Tame The Worry
A guide to self-reflection and leadership
Things seem to compound at a faster rate at this time of year. The things that wouldn’t have bothered you can begin to take a toll quicker than expected. Whether you realise this or not, it impacts your capacity to lead and interact with others. If this sounds familiar, read on to learn the simple concept of a worry bucket, how to examine what goes in, and then how to empty it, you can tame your worry and get back on track sooner.
The Worry Bucket Analogy
Imagine carrying a bucket representing your worries, negative thoughts, and emotions. Every stressor, big or small, fills this bucket. A negative interaction may add a cup of water, pondering the solution to a hard to obtain medication, a quarter, while significant concerns like your ability to take a break or find suitable staff could add ten cups. As we navigate work and life, our worry bucket accompanies us. If left unattended, an overflowing bucket can inadvertently spill negativity onto others.
Understanding your worry bucket is essential, especially in professional settings. Colleagues may have overflowing buckets affecting their communication and performance. Likewise, leaders must recognize when their own buckets are reaching capacity. Emotional intelligence involves self-reflection and self-regulation, crucial skills for navigating the challenges of the workplace.
Own & Empty Your Bucket
If you’re going to effectively empty your worry bucket, you first need to own it. Acknowledging an overflowing bucket isn’t a sign of weakness but an opportunity for growth.
To purposefully empty your worry bucket, follow these steps:
- 1. Check the bucket regularly: Identify and understand what’s causing stress. Adopting a daily reflective practice like journalling can help.
- 2. Communicate: Talk things out with someone you trust. Having someone to help unpack stressors is really helpful in getting clear on the challenges and finding different options. Also, Let your team know if you’re overwhelmed, fostering a culture of vulnerability.
- 3. Seek help: Asking for assistance is a sign of strength. Help can come in the form of asking colleagues to assist but also may be reaching out to organisations like Pharmacist Support Services or your General Practitioner.
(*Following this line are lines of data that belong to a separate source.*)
(** * llms_checker: a shallow embedding of [llms_checker.py]

    The program reads a list of domains, probes [<domain>/llms.txt] once per
    domain over HTTP(S) and reports which domains answered with a 2xx status.

    Python values are modelled as follows.
    - [str] is a list of Unicode code points ([pystr]); a code point is an [N].
    - [int] is [Z]; [Optional[T]] is [option T].
    - An exception that leaves a function is the [Raise] case of [result].
    - The parts of the Python standard library the program calls
      ([str] methods, [urllib.parse], [urllib.request.urlopen], [csv]) are
      modelled after CPython 3.11; the two pieces that need Unicode or IP
      address tables ([unicodedata.normalize], [ipaddress.ip_address]) and
      the outside world (network, files) are section variables. *)

From Stdlib Require Import List NArith ZArith String Ascii Bool Lia.
From Stdlib Require Import DecimalString.
Import ListNotations.

Local Open Scope N_scope.
Local Open Scope list_scope.

(** ** Python strings *)

Definition char := N.
Definition pystr := list char.

(** An ASCII literal as a Python string. *)
Definition py (s : string) : pystr :=
  map N_of_ascii (list_ascii_of_string s).

(** A one-character ASCII literal as a code point. *)
Definition ch (s : string) : char :=
  match s with
  | String a _ => N_of_ascii a
  | EmptyString => 0
  end.

Definition pystr_eqb (a b : pystr) : bool :=
  if list_eq_dec N.eq_dec a b then true else false.

(** Truthiness of a [str]: [if s] / [if not s]. *)
Definition truthy (s : pystr) : bool :=
  match s with [] => false | _ :: _ => true end.

(** [c.isspace()], the predicate behind [str.strip()] without argument:
    the code points with [Py_UNICODE_ISSPACE]. *)
Definition isspace (c : char) : bool :=
  ((0x09 <=? c) && (c <=? 0x0d))
  || ((0x1c <=? c) && (c <=? 0x20))
  || (c =? 0x85) || (c =? 0xa0) || (c =? 0x1680)
  || ((0x2000 <=? c) && (c <=? 0x200a))
  || (c =? 0x2028) || (c =? 0x2029) || (c =? 0x202f)
  || (c =? 0x205f) || (c =? 0x3000).

(** [s.lstrip(chars)] with the character class given as a predicate. *)
Fixpoint lstrip_by (p : char -> bool) (s : pystr) : pystr :=
  match s with
  | [] => []
  | c :: t => if p c then lstrip_by p t else s
  end.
- 4. Delegate: Assess what is in your bucket that are delegatable tasks. Yes, it might take time to explain and hand the task over to someone else, but, consider the long-term benefits of investing in the effort.
- 5. Prioritise: Not everything in your worry bucket is something you can do something about. Not everything in your worry bucket needs to be completed urgently. Distinguish between urgent and non-urgent matters and what is out of your control. In doing so you can manage your workload more effectively.
- 6. Practice mindfulness: Take breaks and stay present by engaging in mindfulness exercises throughout the day. Simple practices like square breathing are easy to execute and extremely helpful.
- 7. Recharge: Yes, it’s another time investment but make time to engage in activities that rejuvenate you and reduce stress. Doing something for you will help put a spring back in your step.
By taking charge of your worry bucket through self-awareness and action, you empower yourself to navigate challenges purposefully. You have a choice about what is in your bucket, exercise it.